Kaulana v. Oahu Railway & Land Co.

Clemons, J.

This isa libel in personam to recover damages for injuries sustained by the libelant through alleged negligent acts of incompetent and unskilled servants of the libellees. From the evidence adduced at the hearing, and the view of the locus in quo had by the court at the request, and in the presence, of the attorneys for all parties to the suit, the facts are found to be as hereinafter set forth. They are given with some detail, so as to permit of the disposition of all possible questions of the law of master and servant, whether apparent in the pleadings or suggested by the evidence, i. e., in the pleadings as existing or as amendable to conform to the proof.

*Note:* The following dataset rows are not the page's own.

(** * Cosmos-backed chat message store: a shallow embedding

    Embedding of [agent_framework_cosmos/_chat_message_store.py]:
    the persisted-state model [CosmosStoreState], the settings model
    [CosmosDBNoSqlSettings] and the store [CosmosChatMessageStore], together
    with a model of the document-store client the store talks to.

    Python values are a small universe [PyVal]; dictionaries are
    insertion-ordered association lists; the databases, containers and items
    of the Cosmos account are finite maps; asynchronous methods are run to
    completion one at a time (the store is driven by one caller), so a method
    is a function from the state before the call to an outcome and the state
    after it, in a state-and-exception monad. *)

From Stdlib Require Import ZArith Ascii String List.
From stdpp Require Import base option list strings gmap.

Local Open Scope string_scope.
Local Open Scope list_scope.

(** ** Python values *)

(** Modelled from the spec: [ChatMessage] belongs to the surrounding
    framework and is not part of these sources; the spec describes it as an
    opaque serializable record (role, content, metadata). *)
Record ChatMessage := {
  role : string;
  content : string;
  metadata : list (string * string);
}.

#[local] Set Warnings "-register-all".

Inductive PyVal :=
| PNone
| PBool (b : bool)
| PInt (z : Z)
| PStr (s : string)
| PList (l : list PyVal)
| PDict (d : list (string * PyVal))
| PMsg (m : ChatMessage).

(** A [dict] with string keys. *)
Abbreviation Dict := (list (string * PyVal)).

Section dict.
Context {V : Type}.

(** [d.get(k)] *)
Fixpoint dict_get (k : string) (d : list (string * V)) : option V :=
  match d with
  | [] => None
  | (k', v) :: d' => if String.eqb k k' then Some v else dict_get k d'
  end.

(** [k in d] *)
Definition dict_mem (k : string) (d : list (string * V)) : bool :=
  match dict_get k d with Some _ => true | None => false end.

(** [d[k] = v]: an existing key keeps its position, a new key goes last. *)
Fixpoint dict_set (k : string) (v : V) (d : list (string * V)) : list (string * V) :=
  match d with
  | [] => [(k, v)]
  | (k', v') :: d' =>
      if String.eqb k k' then (k, v) :: d' else (k', v') :: dict_set k v d'
  end.
End dict.

(** ** Exceptions and the method monad *)

(** The text of a [ServiceResponseException]: which operation failed, on
    which database, container or item (the f-strings of the source). *)
Inductive Failure :=
| FailedCheckDatabase (database : string)
| FailedCheckContainer (container database : string)
| FailedCreate (database container : string)
| FailedGetContainerClient (container database : string)
| FailedGetDatabaseClient (database : string)
| FailedReadItem (item : option string) (container database : string).

Inductive Exn :=
| TypeError
| ValidationError
| CosmosResourceNotFoundError
| CosmosResourceExistsError
| CosmosHttpResponseError (status : Z)
| ServiceInvalidExecutionSettingsError (cause : Exn)
| ServiceResponseException (what : Failure) (cause : Exn).

Inductive Result (A : Type) :=
| Ok (a : A)
| Raise (e : Exn).
Arguments Ok {A} a.
Arguments Raise {A} e.

#[global] Instance Result_ret : MRet Result := fun A a => Ok a.
#[global] Instance Result_bind : MBind Result := fun A B k r =>
  match r with Ok a => k a | Raise e => Raise e end.

(** A computation over a state [S]: the outcome and the state it leaves. *)
Definition M (S A : Type) : Type := S -> Result A * S.

#[global] Instance M_ret {S} : MRet (M S) := fun A a s => (Ok a, s).
#[global] Instance M_bind {S} : MBind (M S) := fun A B k m s =>
  match m s with
  | (Ok a, s') => k a s'
  | (Raise e, s') => (Raise e, s')
  end.

Definition raise {S A} (e : Exn) : M S A := fun s => (Raise e, s).

(** [try: m except Exception as e: h e] *)
Definition try_except {S A} (m : M S A) (h : Exn -> M S A) : M S A :=
  fun s => match m s with
           | (Ok a, s') => (Ok a, s')
           | (Raise e, s') => h e s'
           end.

Definition get {S} : M S S := fun s => (Ok s, s).
Definition modify {S} (f : S -> S) : M S unit := fun s => (Ok tt, f s).

(** Run a computation on a component of the state. *)
Definition zoom {S T A} (proj : S -> T) (upd : T -> S -> S) (m : M T A) : M S A :=
  fun s => let (r, t) := m (proj s) in (r, upd t s).

(** A pure step that may raise. *)
Definition lift {S A} (r : Result A) : M S A := fun s => (r, s).

Fixpoint rmapM {A B} (f : A -> Result B) (l : list A) : Result (list B) :=
  match l with
  | [] => Ok []
  | x :: l' => y ← f x; ys ← rmapM f l'; Ok (y :: ys)
  end.

(** ** ChatMessage: validation and dump *)

Module ChatMessageModel.

Definition str_field (v : PyVal) : Result string :=
  match v with PStr s => Ok s | _ => Raise ValidationError end.

Definition metadata_entry (kv : string * PyVal) : Result (string * string) :=
  s ← str_field kv.2; Ok (kv.1, s).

Injuries as alleged were received by the libelant, a servant of the libellee McCabe, Hamilton & Rehny Company, employed in the operation of loading and stowing bags of sugar in the lower hold of the American steamship Colum-bian at the port of Honolulu. The sugar was delivered over the side of the vessel at the upper deck by an electric elevator or endless chain carrier operated by servants of the libelee Oahu Railway & Land Company. Thereafter it was handled exclusively by servants of the McCabe company, being guided by those servants so as to slide down inclined chutes to the several decks, until finally some, or all, of it ran to the lower hold by four chutes coming from the deck immediately above. At each deck, before the sugar was diverted to different chutes to decks below, the bags ran on to a flat table so that their speed was checked and they could, therefore, be more easily handled and could be started on their new way with little momentum.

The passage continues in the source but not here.